*** EXERCISE INPUTS Section Begins ***

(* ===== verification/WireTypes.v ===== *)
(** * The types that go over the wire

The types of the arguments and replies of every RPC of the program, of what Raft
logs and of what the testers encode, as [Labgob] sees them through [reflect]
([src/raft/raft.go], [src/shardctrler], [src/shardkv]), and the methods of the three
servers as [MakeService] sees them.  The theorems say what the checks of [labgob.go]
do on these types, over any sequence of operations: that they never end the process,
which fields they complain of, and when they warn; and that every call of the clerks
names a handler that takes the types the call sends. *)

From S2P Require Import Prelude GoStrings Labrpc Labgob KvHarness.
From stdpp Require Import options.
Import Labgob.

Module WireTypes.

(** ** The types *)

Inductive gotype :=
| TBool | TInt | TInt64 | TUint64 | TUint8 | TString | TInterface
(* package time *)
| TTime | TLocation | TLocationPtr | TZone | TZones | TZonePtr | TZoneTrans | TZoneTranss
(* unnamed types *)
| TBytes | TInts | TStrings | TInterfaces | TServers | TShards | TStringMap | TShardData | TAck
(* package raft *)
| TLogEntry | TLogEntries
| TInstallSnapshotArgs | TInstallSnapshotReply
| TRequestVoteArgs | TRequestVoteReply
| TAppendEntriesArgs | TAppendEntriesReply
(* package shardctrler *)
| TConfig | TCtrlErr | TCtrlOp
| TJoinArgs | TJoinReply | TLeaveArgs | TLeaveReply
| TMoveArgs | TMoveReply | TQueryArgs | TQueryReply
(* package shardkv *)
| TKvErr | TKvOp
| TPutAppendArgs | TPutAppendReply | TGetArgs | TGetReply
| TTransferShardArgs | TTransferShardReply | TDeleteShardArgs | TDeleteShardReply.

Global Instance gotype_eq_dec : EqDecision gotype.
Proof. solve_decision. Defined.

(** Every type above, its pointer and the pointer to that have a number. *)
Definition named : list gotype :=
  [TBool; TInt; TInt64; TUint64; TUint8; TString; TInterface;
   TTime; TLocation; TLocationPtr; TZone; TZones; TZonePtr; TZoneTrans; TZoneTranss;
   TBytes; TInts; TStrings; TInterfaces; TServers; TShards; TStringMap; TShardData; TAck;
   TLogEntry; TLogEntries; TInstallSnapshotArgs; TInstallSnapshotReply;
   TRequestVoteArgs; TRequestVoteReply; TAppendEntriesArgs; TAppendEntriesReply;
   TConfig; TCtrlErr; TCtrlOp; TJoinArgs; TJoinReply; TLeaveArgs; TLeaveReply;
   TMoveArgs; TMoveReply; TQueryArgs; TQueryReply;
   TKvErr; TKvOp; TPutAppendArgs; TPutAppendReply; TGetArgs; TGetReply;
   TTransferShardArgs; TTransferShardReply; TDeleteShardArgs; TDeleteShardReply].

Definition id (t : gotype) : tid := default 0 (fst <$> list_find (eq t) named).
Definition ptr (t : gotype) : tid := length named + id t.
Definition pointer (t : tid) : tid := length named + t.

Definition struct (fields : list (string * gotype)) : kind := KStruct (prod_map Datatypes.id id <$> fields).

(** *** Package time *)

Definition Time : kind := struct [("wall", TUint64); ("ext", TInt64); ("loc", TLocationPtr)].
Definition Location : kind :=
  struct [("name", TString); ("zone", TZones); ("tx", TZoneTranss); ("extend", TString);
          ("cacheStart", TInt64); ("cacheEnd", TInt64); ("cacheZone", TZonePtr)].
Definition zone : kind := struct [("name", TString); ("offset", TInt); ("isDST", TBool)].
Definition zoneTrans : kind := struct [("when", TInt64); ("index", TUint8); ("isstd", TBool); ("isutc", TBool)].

*** EXERCISE INPUTS Section Ends ***

• _THE PROBLEM_
Here the job is to transcribe the lines from the first line of the data through the line containing "logs and of", inclusive, exactly and with nothing else.

• _ANSWER BELOW_
(* ===== verification/WireTypes.v ===== *)
(** * The types that go over the wire

The types of the arguments and replies of every RPC of the program, of what Raft
logs and of what the testers encode, as [Labgob] sees them through [reflect]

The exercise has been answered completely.